LISTED ENTRIES -
**********

Lemma settled_step s s' g :
  inv s -> step s s' -> settled s -> ListingWriter.subgroup (listing s) = Some g -> objects_of s < 2 ^ 63 ->
  exists g', ListingWriter.subgroup (listing s') = Some g' /\ SubgroupWriter.state g' = SubgroupWriter.state g /\
    settled s' /\ objects_of s' <= objects_of s + 1 /\
    payloads (Store.subgroups (store s)) (SubgroupWriter.state g) `prefix_of`
    payloads (Store.subgroups (store s')) (SubgroupWriter.state g).
Proof.
  intros Hs Hst Hse Hg Hb. assert (Ho : objects_of s = SubgroupWriter.len g (Store.subgroups (store s)))
    by (unfold objects_of; by rewrite Hg).
  unfold settled in Hse. rewrite Ho in *.
  assert (Hpub : forall msg self l x, ListingWriter.subgroup self = Some g ->
    ListingWriter.len self <= ListingWriter.len (listing s) + 1 ->
    ListingWriter.publish msg (self, store s) = (Ok tt, (l, x)) ->
    exists g', ListingWriter.subgroup l = Some g' /\ SubgroupWriter.state g' = SubgroupWriter.state g /\
      settled (mk l x) /\ objects_of (mk l x) <= SubgroupWriter.len g (Store.subgroups (store s)) + 1 /\
      payloads (Store.subgroups (store s)) (SubgroupWriter.state g) `prefix_of` payloads (Store.subgroups x) (SubgroupWriter.state g)).
  { intros msg self l x Hsub Hlen E.
    destruct (publish_settled msg self (listing s) (store s) l x g) as (g' & H1 & H2 & H3 & H4); try done; [lia|].
    exists g'. split; [done|]. split; [done|]. unfold settled, objects_of. cbn [listing store]. rewrite H1.
    rewrite !len_payloads, H2, H4 in *. unfold lenN in *. rewrite length_app in *.
    cbn [length] in *. unfold ListingWriter.len in *. rewrite H3. split; [lia|]. split; [lia|]. by eexists. }
  destruct Hst as [s name l x E|s name l x E|s x E]; cbn [listing store].
  - unfold ListingWriter.insert in E. destruct (decide _) as [?|Hn]; [done|].
    refine (Hpub _ (ListingWriter.with_current _ _) _ _ Hg _ E). by rewrite len_insert.
  - unfold ListingWriter.remove in E. destruct (decide _) as [Hn|?]; [|done].
    refine (Hpub _ (ListingWriter.with_current _ _) _ _ Hg _ E). pose proof (len_remove name (listing s)). lia.
  - unfold inv, shows in Hs. rewrite Hg in Hs. destruct Hs as (groups & rd & Hgr & _).
    unfold env in E. rewrite Hg, Hgr in E. destruct E as (_ & Hcg & Hco & _).
    exists g. unfold settled, objects_of. cbn [listing store]. rewrite Hg, !len_payloads in *. rewrite (payloads_stay _ _ _ Hcg Hco). repeat split; try done; lia.
Qed.

Lemma settled_steps k s s' g :
  inv s -> nsteps step k s s' -> settled s -> ListingWriter.subgroup (listing s) = Some g ->
  objects_of s + N.of_nat k < 2 ^ 63 ->
  exists g', ListingWriter.subgroup (listing s') = Some g' /\ SubgroupWriter.state g' = SubgroupWriter.state g /\
    payloads (Store.subgroups (store s)) (SubgroupWriter.state g) `prefix_of`
    payloads (Store.subgroups (store s')) (SubgroupWriter.state g).
Proof.
  intros Hi Hn. revert g Hi. induction Hn as [s|k s s1 s' Hst _ IH]; intros g Hi Hse Hg Hb; [by exists g|].
  destruct (settled_step s s1 g) as (g1 & H1 & H2 & H3 & H4 & H5); try done; [lia|].
  destruct (IH g1) as (g' & H6 & H7 & H8); try done; [by eapply listing_step_inv|lia|].
  exists g'. split; [done|]. rewrite <- H2 in *. split; [congruence|]. by etransitivity.
Qed.

(** C34 (bounds). A listing that has begun to send changes never starts a new group.
    Once a listing has, the next one included, fewer than twice as many names as its
    group has objects, every change that succeeds, in any sequence of changes and
    whatever others do in between, is one more object of that same group: it only
    grows (up to 2^63 objects, where the comparison wraps). And as long as a group
    has its first object alone and the change leaves two names or more, neither an
    insertion nor a removal is sent as one: the whole set is sent again as a new
    group. *)
Theorem listing_never_renews (track : TrackWriter.t) (x : Store.t) (s s' : ListingSys.t) (k : nat) g :
  rtc step (start track x) s -> nsteps step k s s' -> ListingWriter.subgroup (listing s) = Some g ->
  let n := SubgroupWriter.len g (Store.subgroups (store s)) in
  (ListingWriter.len (listing s) + 1 < 2 * n -> n + N.of_nat k < 2 ^ 63 ->
   exists g', ListingWriter.subgroup (listing s') = Some g' /\ SubgroupWriter.state g' = SubgroupWriter.state g /\
     payloads (Store.subgroups (store s)) (SubgroupWriter.state g) `prefix_of`
     payloads (Store.subgroups (store s')) (SubgroupWriter.state g)) /\
  (n = 1 -> forall name, name ∉ ListingWriter.current (listing s) -> 1 <= ListingWriter.len (listing s) ->
   ListingWriter.insert name (listing s, store s) =
     ListingWriter.renew (ListingWriter.with_current ({[name]} ∪ ListingWriter.current (listing s)) (listing s), store s)) /\
  (n = 1 -> forall name, name ∈ ListingWriter.current (listing s) -> 3 <= ListingWriter.len (listing s) ->
   ListingWriter.remove name (listing s, store s) =
     ListingWriter.renew (ListingWriter.with_current (ListingWriter.current (listing s) ∖ {[name]}) (listing s), store s)).
Proof.
  intros Hr Hn Hg n. pose proof (listing_reach_inv _ _ _ Hr) as Hi. split; [|split].
  - intros H1 H2. eapply settled_steps; try done; unfold settled, objects_of; by rewrite Hg.
  - intros E name Hni Hlen. unfold ListingWriter.insert, ListingWriter.publish. rewrite decide_False by done.
    rewrite len_insert by done. cbn [ListingWriter.subgroup ListingWriter.with_current]. rewrite Hg. fold n. rewrite E.
    change ((2 * 1) mod 2 ^ 64) with 2. destruct (N.ltb_spec (ListingWriter.len (listing s) + 1) 2); [lia|done].
  - intros E name Hni Hlen. unfold ListingWriter.remove, ListingWriter.publish. rewrite decide_True by done.
    pose proof (len_removed name (listing s) Hni) as Hrem.
    cbn [ListingWriter.subgroup ListingWriter.with_current]. rewrite Hg. fold n. rewrite E.
    change ((2 * 1) mod 2 ^ 64) with 2. destruct (N.ltb_spec (ListingWriter.len
      (ListingWriter.with_current (ListingWriter.current (listing s) ∖ {[name]}) (listing s))) 2); [lia|done].
Qed.
End Choice.
End ListingChoice.

(** ** Registrations *)

Module RegistrationSys.
Section Sys.
Context `{SetOrder}.

#[export] Instance Registration_eq_dec : EqDecision Registration.t.
Proof. solve_decision. Defined.

(** The listings, and the registrations that are held. *)
Record t := mk { listings : Listings.t; held : list Registration.t }.

(** What a call leaves, whatever happens to the cells the listings write to. A
    panic holds the mutex, so nothing follows it. *)
Inductive step : t -> t -> Prop :=
  | do_register s path x reg l x' :
      Listings.register path (listings s, x) = (Ok (Some reg), (l, x')) -> step s (mk l (held s ++ [reg]))
  | do_ignore s path x l x' :
      Listings.register path (listings s, x) = (Ok None, (l, x')) -> step s (mk l (held s))
  | do_fail s path x e l x' :
      Listings.register path (listings s, x) = (Err e, (l, x')) -> step s (mk l (held s))
  | do_drop s reg hs x r l x' : held s ≡ₚ reg :: hs ->
      Listings.remove (Registration.prefix reg) (Registration.base reg) (listings s, x) = (r, (l, x')) ->
      r <> Panic -> step s (mk l hs).

Definition start (l : Listings.t) : t := mk l [].

(** A name is listed under a prefix. *)
Definition listed_at (l : Listings.t) (prefix base : String) : Prop :=
  exists listing, Listings.active l !! prefix = Some listing /\ base ∈ ListingWriter.current listing.
(* ===== verification/Catalog.v ===== *)
(** * The catalog of a broadcast

    [moq-catalog/src/lib.rs]: which tracks a broadcast has and how they are to be
    played, and the fields that all tracks share and that are told once. The JSON
    is written by the derived [Serialize]. *)
From Stdlib Require Import Strings.String NArith Lia Bool.
From stdpp Require Import base list option numbers.
From S2P Require Import Prelude Utf8.

Module TrackPackaging.
Inductive t := Cmaf | Loc.
#[global] Instance packaging_eq_dec : EqDecision t.
Proof. solve_decision. Defined.
End TrackPackaging.

Module SelectionParam.
Record t := mk {
  codec : option String;
  mime_type : option String;
  framerate : option N;
  bitrate : option N;
  width : option N;
  height : option N;
  samplerate : option N;
  channel_config : option String;
  display_width : option N;
  display_height : option N;
  language : option String;
}.
Definition default : t := mk None None None None None None None None None None None.
End SelectionParam.

Module CommonTrackFields.
Record t := mk {
  namespace : option String;
  packaging : option TrackPackaging.t;
  render_group : option N;
  alt_group : option N;
}.
Definition default : t := mk None None None None.
End CommonTrackFields.

Module CatalogTrack.
Record t := mk {
  namespace : option String;
  name : String;
  init_track : option String;
  init_data : option String;
  packaging : option TrackPackaging.t;
  render_group : option N;
  alt_group : option N;
  selection_params : SelectionParam.t;
  temporal_id : option N;
  spatial_id : option N;
  depends : option (list String);
}.

(** The four fields that can be common. *)
Definition with_fields ns p r a (self : t) : t :=
  mk ns (name self) (init_track self) (init_data self) p r a
    (selection_params self) (temporal_id self) (spatial_id self) (depends self).

(** [if self.f.is_none() { self.f = common.f }] *)
Definition with_common (common : CommonTrackFields.t) (self : t) : t :=
  with_fields
    (if decide (namespace self = None) then CommonTrackFields.namespace common else namespace self)
    (if decide (packaging self = None) then CommonTrackFields.packaging common else packaging self)
    (if decide (render_group self = None) then CommonTrackFields.render_group common else render_group self)
    (if decide (alt_group self = None) then CommonTrackFields.alt_group common else alt_group self)
    self.
End CatalogTrack.

Module Catalog.
Record t := mk {
  version : N;
  streaming_format : N;
  streaming_format_version : String;
  streaming_delta_updates : bool;
  common_track_fields : CommonTrackFields.t;
  tracks : list CatalogTrack.t;
}.
End Catalog.

Module FromTracks.
Import CatalogTrack.

(** A field of another track: what differs is not common. *)
Definition merge (common : CommonTrackFields.t) (track : t) : CommonTrackFields.t :=
  CommonTrackFields.mk
    (if decide (namespace track = CommonTrackFields.namespace common) then CommonTrackFields.namespace common else None)
    (if decide (packaging track = CommonTrackFields.packaging common) then CommonTrackFields.packaging common else None)
    (if decide (render_group track = CommonTrackFields.render_group common) then CommonTrackFields.render_group common else None)
    (if decide (alt_group track = CommonTrackFields.alt_group common) then CommonTrackFields.alt_group common else None).

(** The namespace goes if it is common, the others if they are there. *)
Definition strip (common : CommonTrackFields.t) (track : t) : t :=
  with_fields
    (if decide (is_Some (CommonTrackFields.namespace common)) then None else namespace track)
    (if decide (is_Some (packaging track)) then None else packaging track)
    (if decide (is_Some (render_group track)) then None else render_group track)
    (if decide (is_Some (alt_group track)) then None else alt_group track)
    track.

Definition from_tracks (tracks : list t) : CommonTrackFields.t * list t :=
  match tracks with
  | [] => (CommonTrackFields.default, tracks)
  | first :: rest =>
      let common := CommonTrackFields.mk (namespace first) (packaging first) (render_group first) (alt_group first) in
      let common := fold_left merge rest common in
      (common, strip common <$> tracks)
  end.
End FromTracks.

(** ** What becomes common *)

Section Common.
Import CatalogTrack FromTracks.

(** [Some] if all tracks have that value. *)
Lemma fold_common {A} `{EqDecision A} (f : t -> option A) (g : CommonTrackFields.t -> option A) :
  (forall c u, g (merge c u) = if decide (f u = g c) then g c else None) ->
  forall rest c x, g (fold_left merge rest c) = Some x <-> g c = Some x /\ Forall (fun u => f u = Some x) rest.
Proof.
  intros Hg rest. induction rest as [|u rest IH]; intros c x; cbn.
  - split; [|by intros [? _]]. intros Hc. split; [done|constructor].
  - rewrite IH, Hg, Forall_cons. destruct (decide (f u = g c)) as [E|E]; rewrite ?E; [tauto|].
    split; [by intros [? _]|]. intros (Hc & Hu & _). congruence.
Qed.

Definition agreed {A} (f : t -> option A) (tracks : list t) (u : t) : Prop := Forall (fun v => f v = f u) tracks.

#[export] Instance agreed_dec {A} `{EqDecision A} (f : t -> option A) tracks u : Decision (agreed f tracks u).
Proof. unfold agreed. apply _. Defined.

(** A field that goes whenever it is there comes back if it is common. *)
Lemma field_back {A} `{EqDecision A} (f : t -> option A) (g : CommonTrackFields.t -> option A) first rest c u :
  (forall c u, g (merge c u) = if decide (f u = g c) then g c else None) -> g c = f first ->
  u ∈ first :: rest ->
  g (fold_left merge rest c) = if decide (agreed f (first :: rest) u) then f u else None.
Proof.
  intros Hg Hc Hu. pose proof (fold_common f g Hg rest c) as Hf. unfold agreed.
  destruct (decide _) as [Ha|Ha].
  - rewrite Forall_cons in Ha. destruct Ha as [H1 H2]. destruct (f u) as [x|] eqn:Ex.
    + apply Hf. split; [congruence|done].
    + destruct (g (fold_left merge rest c)) as [x|] eqn:E; [|done]. apply (fold_common f g Hg) in E as [E _]. congruence.
  - destruct (g (fold_left merge rest c)) as [x|] eqn:E; [|done]. exfalso. apply Ha.
    apply (fold_common f g Hg) in E as [E1 E2]. assert (H0 : Forall (fun v => f v = Some x) (first :: rest)) by (constructor; [congruence|done]).
    rewrite Forall_forall in H0. rewrite (H0 _ Hu). by apply Forall_forall.
Qed.

Lemma common_fields_restored (tracks : list t) i u :
  tracks !! i = Some u ->
  let (common, stripped) := from_tracks tracks in
  with_common common <$> stripped !! i = Some (with_fields (namespace u)
    (if decide (agreed packaging tracks u) then packaging u else None)
    (if decide (agreed render_group tracks u) then render_group u else None)
    (if decide (agreed alt_group tracks u) then alt_group u else None) u).
Proof.
  intros Hi. destruct tracks as [|first rest]; [done|]. unfold from_tracks.
  set (c := CommonTrackFields.mk _ _ _ _). set (common := fold_left merge rest c).
  rewrite list_lookup_fmap, Hi. cbn [fmap option_fmap option_map]. f_equal.
  assert (Hu : u ∈ first :: rest) by (by eapply list_elem_of_lookup_2).
  pose proof (fun A (EQ : EqDecision A) f g H1 H2 => field_back (A := A) f g first rest c u H1 H2 Hu) as Hb.
  assert (Hp := Hb _ _ packaging CommonTrackFields.packaging ltac:(done) eq_refl).
  assert (Hr := Hb _ _ render_group CommonTrackFields.render_group ltac:(done) eq_refl).
  assert (Ha := Hb _ _ alt_group CommonTrackFields.alt_group ltac:(done) eq_refl).
  assert (Hn := Hb _ _ namespace CommonTrackFields.namespace ltac:(done) eq_refl). fold common in Hp, Hr, Ha, Hn.
  assert (Hgone : forall A (x : option A) (H : Decision (is_Some x)), (if H then None else x) = None)
    by (intros A [x|] [H|H]; try done; exfalso; by apply H).
  unfold with_common, strip. cbn [namespace packaging render_group alt_group with_fields].
  rewrite !Hgone, Hp, Hr, Ha. unfold with_fields. f_equal. rewrite Hn.
  destruct (decide (agreed namespace _ u)) as [Hag|Hag].
  - destruct (namespace u) as [x|]; cbn; repeat case_decide; done || (exfalso; naive_solver).
  - cbn. repeat case_decide; done || (exfalso; naive_solver).
Qed.

(** C40 (equivalence). What the common fields stand for. Whoever reads the tracks with
    the common fields filled in finds every track as it was given, its namespace in
    any case. But its packaging, render group and alternate group come back only if
    all tracks agree on them: a value in which tracks differ is taken from all of them. *)
Theorem common_fields_inherited (tracks : list t) i u :
  tracks !! i = Some u ->
  let (common, stripped) := from_tracks tracks in
  with_common common <$> stripped !! i = Some (with_fields (namespace u)
    (if decide (agreed packaging tracks u) then packaging u else None)
    (if decide (agreed render_group tracks u) then render_group u else None)
    (if decide (agreed alt_group tracks u) then alt_group u else None) u).
Proof. apply common_fields_restored. Qed.

(** Tracks that agree on all four fields are read as they were given. *)
Corollary common_fields_agreed tracks i u : tracks !! i = Some u ->
  agreed packaging tracks u -> agreed render_group tracks u -> agreed alt_group tracks u ->
  let (common, stripped) := from_tracks tracks in with_common common <$> stripped !! i = Some u.
Proof.
  intros Hi H1 H2 H3. pose proof (common_fields_restored tracks i u Hi) as H.
  destruct (from_tracks tracks) as [common stripped]. rewrite !decide_True in H by done. rewrite H. by destruct u.
Qed.
End Common.

Definition demo_tracks : list CatalogTrack.t :=
  (fun p => CatalogTrack.mk (Some (str "demo")) (str "1.m4s") None None (Some p) (Some 1) None
     SelectionParam.default None None None) <$> [TrackPackaging.Cmaf; TrackPackaging.Loc].

Lemma common_fields_inherited_witness :
  let (common, stripped) := FromTracks.from_tracks demo_tracks in
  (fun u => (CatalogTrack.packaging u, CatalogTrack.render_group u)) <$>
    (CatalogTrack.with_common common <$> stripped !! 1%nat) = Some (None, Some 1).
Proof.
  destruct (demo_tracks !! 1%nat) as [u|] eqn:Hu; [|by vm_compute in Hu].
  pose proof (common_fields_inherited demo_tracks 1 u Hu) as H.
  destruct (FromTracks.from_tracks demo_tracks) as [common stripped]. rewrite H.
  assert (E : (fun u => ((if decide (agreed CatalogTrack.packaging demo_tracks u) then CatalogTrack.packaging u else None),
                         (if decide (agreed CatalogTrack.render_group demo_tracks u) then CatalogTrack.render_group u else None)))
              <$> (demo_tracks !! 1%nat) = Some (None, Some 1)) by (vm_compute; reflexivity).
  rewrite Hu in E. exact E.
Defined.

**********

AIM OF THE EXERCISE - Copy all lines of the records in which the string "Require" can be found.

EXERCISE SOLUTION -
From Stdlib Require Import Strings.String NArith Lia Bool.
From stdpp Require Import base list option numbers.
From S2P Require Import Prelude Utf8.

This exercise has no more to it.